(EXCERPTED DATA)
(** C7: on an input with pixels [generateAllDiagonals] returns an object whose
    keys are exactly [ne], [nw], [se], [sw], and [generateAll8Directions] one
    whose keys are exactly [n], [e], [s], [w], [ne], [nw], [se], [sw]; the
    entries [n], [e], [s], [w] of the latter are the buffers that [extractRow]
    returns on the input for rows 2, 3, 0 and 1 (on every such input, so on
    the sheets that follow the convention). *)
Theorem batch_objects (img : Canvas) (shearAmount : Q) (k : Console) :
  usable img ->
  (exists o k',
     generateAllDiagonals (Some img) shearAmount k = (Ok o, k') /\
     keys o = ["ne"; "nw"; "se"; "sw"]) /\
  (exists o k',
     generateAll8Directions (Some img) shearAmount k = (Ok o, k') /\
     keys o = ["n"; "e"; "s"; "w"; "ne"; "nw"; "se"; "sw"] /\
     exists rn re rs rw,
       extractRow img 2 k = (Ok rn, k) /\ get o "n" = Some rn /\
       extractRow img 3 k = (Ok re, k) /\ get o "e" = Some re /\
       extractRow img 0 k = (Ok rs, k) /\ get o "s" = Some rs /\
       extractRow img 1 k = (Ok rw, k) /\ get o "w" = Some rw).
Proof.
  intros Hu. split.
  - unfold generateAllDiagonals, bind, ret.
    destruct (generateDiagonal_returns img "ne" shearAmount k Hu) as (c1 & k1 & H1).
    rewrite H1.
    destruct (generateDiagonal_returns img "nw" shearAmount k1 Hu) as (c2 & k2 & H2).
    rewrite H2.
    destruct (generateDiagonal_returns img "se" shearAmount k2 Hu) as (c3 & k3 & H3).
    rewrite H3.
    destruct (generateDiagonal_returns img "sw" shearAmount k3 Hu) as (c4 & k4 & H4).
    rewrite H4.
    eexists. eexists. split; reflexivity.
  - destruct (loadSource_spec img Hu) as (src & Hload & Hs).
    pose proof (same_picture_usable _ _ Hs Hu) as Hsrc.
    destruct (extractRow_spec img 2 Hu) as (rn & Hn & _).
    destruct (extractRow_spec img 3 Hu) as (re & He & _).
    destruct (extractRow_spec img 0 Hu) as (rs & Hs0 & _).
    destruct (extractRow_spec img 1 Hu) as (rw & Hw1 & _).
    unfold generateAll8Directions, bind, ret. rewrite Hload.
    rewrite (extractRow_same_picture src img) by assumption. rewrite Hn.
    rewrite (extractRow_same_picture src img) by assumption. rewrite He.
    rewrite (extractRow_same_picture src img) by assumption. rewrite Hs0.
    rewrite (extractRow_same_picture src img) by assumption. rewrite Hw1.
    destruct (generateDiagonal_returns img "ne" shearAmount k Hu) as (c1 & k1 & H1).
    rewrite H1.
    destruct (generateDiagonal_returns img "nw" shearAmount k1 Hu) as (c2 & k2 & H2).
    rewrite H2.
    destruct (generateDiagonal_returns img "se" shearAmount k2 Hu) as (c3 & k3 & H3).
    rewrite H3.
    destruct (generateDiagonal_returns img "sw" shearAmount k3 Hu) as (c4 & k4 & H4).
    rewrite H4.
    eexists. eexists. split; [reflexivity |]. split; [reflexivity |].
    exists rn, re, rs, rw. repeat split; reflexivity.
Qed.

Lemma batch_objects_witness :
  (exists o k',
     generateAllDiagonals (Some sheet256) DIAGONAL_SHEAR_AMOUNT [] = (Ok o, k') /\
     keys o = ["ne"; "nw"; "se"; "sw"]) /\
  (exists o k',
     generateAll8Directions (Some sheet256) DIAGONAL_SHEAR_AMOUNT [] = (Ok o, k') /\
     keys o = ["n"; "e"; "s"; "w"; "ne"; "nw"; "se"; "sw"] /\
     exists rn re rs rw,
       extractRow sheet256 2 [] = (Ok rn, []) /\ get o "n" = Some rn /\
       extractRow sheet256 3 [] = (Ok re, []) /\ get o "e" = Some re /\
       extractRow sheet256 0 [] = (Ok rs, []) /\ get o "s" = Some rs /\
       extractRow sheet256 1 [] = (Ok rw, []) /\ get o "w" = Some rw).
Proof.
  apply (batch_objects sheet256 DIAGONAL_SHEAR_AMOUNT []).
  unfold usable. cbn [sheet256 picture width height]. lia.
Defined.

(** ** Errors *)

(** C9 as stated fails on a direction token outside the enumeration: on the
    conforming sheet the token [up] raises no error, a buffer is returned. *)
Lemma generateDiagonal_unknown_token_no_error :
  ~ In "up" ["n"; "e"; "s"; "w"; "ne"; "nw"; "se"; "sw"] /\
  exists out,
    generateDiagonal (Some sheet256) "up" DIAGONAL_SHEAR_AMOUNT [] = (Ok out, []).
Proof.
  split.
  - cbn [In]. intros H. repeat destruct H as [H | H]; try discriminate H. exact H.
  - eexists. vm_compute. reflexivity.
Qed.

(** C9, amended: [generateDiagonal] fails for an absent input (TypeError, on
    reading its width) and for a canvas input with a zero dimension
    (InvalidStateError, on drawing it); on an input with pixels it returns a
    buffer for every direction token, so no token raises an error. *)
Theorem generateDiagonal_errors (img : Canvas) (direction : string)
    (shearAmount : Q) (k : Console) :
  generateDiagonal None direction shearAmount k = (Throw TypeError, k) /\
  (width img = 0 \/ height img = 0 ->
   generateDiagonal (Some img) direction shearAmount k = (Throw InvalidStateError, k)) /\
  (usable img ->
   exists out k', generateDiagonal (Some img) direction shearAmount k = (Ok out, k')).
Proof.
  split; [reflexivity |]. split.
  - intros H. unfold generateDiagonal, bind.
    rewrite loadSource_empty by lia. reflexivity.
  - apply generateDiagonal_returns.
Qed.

==

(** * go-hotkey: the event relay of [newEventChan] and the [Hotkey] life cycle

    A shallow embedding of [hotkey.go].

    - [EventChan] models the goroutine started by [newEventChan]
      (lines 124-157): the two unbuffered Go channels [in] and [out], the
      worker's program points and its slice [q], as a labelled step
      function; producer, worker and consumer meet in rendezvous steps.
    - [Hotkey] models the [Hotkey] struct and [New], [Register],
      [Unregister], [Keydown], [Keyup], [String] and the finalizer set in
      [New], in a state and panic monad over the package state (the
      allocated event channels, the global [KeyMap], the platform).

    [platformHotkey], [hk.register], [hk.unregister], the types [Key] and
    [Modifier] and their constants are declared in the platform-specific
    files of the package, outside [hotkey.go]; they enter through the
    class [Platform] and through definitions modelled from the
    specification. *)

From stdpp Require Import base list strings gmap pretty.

(WHAT IS EXPECTED)
Supply only the count of lines above holding "every".

(ANSWER AREA)
2